WORK TO BE COMPLETED:
Beginning with the line that holds "(** * The session: shared" in the data below, give again every line through the one that holds "Definition stat_set (c", exactly as written.

==== INFORMATION PROVIDED

(* ===== verification/Session.v ===== *)
(** * The session: shared state and operations ([src/session.c], [src/session.h])

    The state the receiver, the player and the RTSP thread share, the code they
    run on it, and the loop that pushes samples to the sink.  Each function here is
    the body of one critical section, or code between two of them;
    [SessionRun] interleaves them.  The decoder, the ciphers and the sink are
    parameters. *)
From Stdlib Require Import ZArith Lia.
From stdpp Require Import base numbers list option.
From S2P Require Import Prelude Seqext Jitter Clock Rtp B64 Sdp AlacShim.

Local Open Scope Z_scope.

Definition START_FILL_FRAMES : Z := 22050.
Definition PERIODIC_MS : Z := 200.
Definition TIMING_TIMEOUT_NS : Z := 3000000000.
Definition RX_DRAIN_BUDGET : nat := 64.
Definition MAX_BACKOFF_RETRIES : Z := 200.

(** ** State *)

(** The atomic counters [audio_pkts] and [dbg_*]. *)
Inductive stat :=
  | AUDIO_PKTS | DBG_POPS | DBG_DECODED | DBG_DECFAIL | DBG_SINKLAST | DBG_STARTED
  | DBG_SYNC | DBG_TREQ | DBG_TREP | DBG_TREJ | DBG_RESEND | DBG_OFF_MS.

#[export] Instance stat_eq_dec : EqDecision stat.
Proof. solve_decision. Defined.

Definition stats : Type := stat -> Z.
Definition stat_set (c : stat) (v : Z) (s : stats) : stats := fun c' => if decide (c' = c) then v else s c'.
Definition bump `{DataModel} (c : stat) (s : stats) : stats := stat_set c (ulong (s c + 1)) s.

(** What [session_start] records of the network. *)
Record net_t := mk_net {
  n_audio_fd : Z; n_control_fd : Z; n_timing_fd : Z;
  n_sender_ip : Z; n_sctrl : Z; n_stim : Z;
}.

(** The outstanding timing request. *)
Record timing_t := mk_timing { timing_t1_ns : Z; timing_token_ntp : Z; timing_outstanding : bool }.

(** The flags the threads poll. *)
Record flags_t := mk_flags { running : bool; sink_restart_pending : bool; threads_up : bool }.

(** The fill gate, the last flush boundary and the resync hysteresis. *)
Record play_t := mk_play {
  rx_count : Z; started : bool; boundary_ts : Z; flushed : bool; resync_hold : Z;
}.

(** [session_t]; the mutex and the thread handles are in the interleaving, the
    samples of [pcm] are local to the player. *)
Record session_t (A : Type) := mk_session {
  s_key : bytes;
  s_iv : bytes;
  s_dec : @alac_dec A;
  s_fpp : Z;
  s_gen : Z;
  s_jit : jitter_t;
  s_clk : raop_clock_t;
  s_net : net_t;
  s_flags : flags_t;
  s_stats : stats;
  s_timing : timing_t;
  s_play : play_t;
  s_sync : Z * Z;
  s_pcm_cap : option Z;   (* [None]: [pcm] is NULL *)
}.
Arguments mk_session {A}. Arguments s_key {A}. Arguments s_iv {A}. Arguments s_dec {A}.
Arguments s_fpp {A}. Arguments s_gen {A}. Arguments s_jit {A}. Arguments s_clk {A}.
Arguments s_net {A}. Arguments s_flags {A}. Arguments s_stats {A}. Arguments s_timing {A}.
Arguments s_play {A}. Arguments s_sync {A}. Arguments s_pcm_cap {A}.

(** Field updates. *)
Section Updates.
Context {A : Type} (s : session_t A).

Definition with_dec x : session_t A := mk_session (s_key s) (s_iv s) x (s_fpp s) (s_gen s) (s_jit s) (s_clk s) (s_net s) (s_flags s) (s_stats s) (s_timing s) (s_play s) (s_sync s) (s_pcm_cap s).
Definition with_gen x : session_t A := mk_session (s_key s) (s_iv s) (s_dec s) (s_fpp s) x (s_jit s) (s_clk s) (s_net s) (s_flags s) (s_stats s) (s_timing s) (s_play s) (s_sync s) (s_pcm_cap s).
Definition with_jit x : session_t A := mk_session (s_key s) (s_iv s) (s_dec s) (s_fpp s) (s_gen s) x (s_clk s) (s_net s) (s_flags s) (s_stats s) (s_timing s) (s_play s) (s_sync s) (s_pcm_cap s).
Definition with_clk x : session_t A := mk_session (s_key s) (s_iv s) (s_dec s) (s_fpp s) (s_gen s) (s_jit s) x (s_net s) (s_flags s) (s_stats s) (s_timing s) (s_play s) (s_sync s) (s_pcm_cap s).
Definition with_net x : session_t A := mk_session (s_key s) (s_iv s) (s_dec s) (s_fpp s) (s_gen s) (s_jit s) (s_clk s) x (s_flags s) (s_stats s) (s_timing s) (s_play s) (s_sync s) (s_pcm_cap s).
Definition with_flags x : session_t A := mk_session (s_key s) (s_iv s) (s_dec s) (s_fpp s) (s_gen s) (s_jit s) (s_clk s) (s_net s) x (s_stats s) (s_timing s) (s_play s) (s_sync s) (s_pcm_cap s).
Definition with_stats x : session_t A := mk_session (s_key s) (s_iv s) (s_dec s) (s_fpp s) (s_gen s) (s_jit s) (s_clk s) (s_net s) (s_flags s) x (s_timing s) (s_play s) (s_sync s) (s_pcm_cap s).
Definition with_timing x : session_t A := mk_session (s_key s) (s_iv s) (s_dec s) (s_fpp s) (s_gen s) (s_jit s) (s_clk s) (s_net s) (s_flags s) (s_stats s) x (s_play s) (s_sync s) (s_pcm_cap s).
Definition with_play x : session_t A := mk_session (s_key s) (s_iv s) (s_dec s) (s_fpp s) (s_gen s) (s_jit s) (s_clk s) (s_net s) (s_flags s) (s_stats s) (s_timing s) x (s_sync s) (s_pcm_cap s).
Definition with_sync x : session_t A := mk_session (s_key s) (s_iv s) (s_dec s) (s_fpp s) (s_gen s) (s_jit s) (s_clk s) (s_net s) (s_flags s) (s_stats s) (s_timing s) (s_play s) x (s_pcm_cap s).
Definition with_pcm_cap x : session_t A := mk_session (s_key s) (s_iv s) (s_dec s) (s_fpp s) (s_gen s) (s_jit s) (s_clk s) (s_net s) (s_flags s) (s_stats s) (s_timing s) (s_play s) (s_sync s) x.
End Updates.

Definition count `{DataModel} {A} (c : stat) (s : session_t A) : session_t A :=
  with_stats s (bump c (s_stats s)).

Definition set_running (b : bool) (f : flags_t) : flags_t :=
  mk_flags b (sink_restart_pending f) (threads_up f).
Definition set_restart (b : bool) (f : flags_t) : flags_t :=
  mk_flags (running f) b (threads_up f).
Definition set_threads_up (b : bool) (f : flags_t) : flags_t :=
  mk_flags (running f) (sink_restart_pending f) b.
Definition set_started (b : bool) (p : play_t) : play_t :=
  mk_play (rx_count p) b (boundary_ts p) (flushed p) (resync_hold p).
Definition set_hold (h : Z) (p : play_t) : play_t :=
  mk_play (rx_count p) (started p) (boundary_ts p) (flushed p) h.
Definition add_rx `{DataModel} (p : play_t) : play_t :=
  mk_play (slong (rx_count p + 1)) (started p) (boundary_ts p) (flushed p) (resync_hold p).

========

TASK ANSWER:
(** * The session: shared state and operations ([src/session.c], [src/session.h])

    The state the receiver, the player and the RTSP thread share, the code they
    run on it, and the loop that pushes samples to the sink.  Each function here is
    the body of one critical section, or code between two of them;
    [SessionRun] interleaves them.  The decoder, the ciphers and the sink are
    parameters. *)
From Stdlib Require Import ZArith Lia.
From stdpp Require Import base numbers list option.
From S2P Require Import Prelude Seqext Jitter Clock Rtp B64 Sdp AlacShim.

Local Open Scope Z_scope.

Definition START_FILL_FRAMES : Z := 22050.
Definition PERIODIC_MS : Z := 200.
Definition TIMING_TIMEOUT_NS : Z := 3000000000.
Definition RX_DRAIN_BUDGET : nat := 64.
Definition MAX_BACKOFF_RETRIES : Z := 200.

(** ** State *)

(** The atomic counters [audio_pkts] and [dbg_*]. *)
Inductive stat :=
  | AUDIO_PKTS | DBG_POPS | DBG_DECODED | DBG_DECFAIL | DBG_SINKLAST | DBG_STARTED
  | DBG_SYNC | DBG_TREQ | DBG_TREP | DBG_TREJ | DBG_RESEND | DBG_OFF_MS.

#[export] Instance stat_eq_dec : EqDecision stat.
Proof. solve_decision. Defined.

Definition stats : Type := stat -> Z.
Definition stat_set (c : stat) (v : Z) (s : stats) : stats := fun c' => if decide (c' = c) then v else s c'.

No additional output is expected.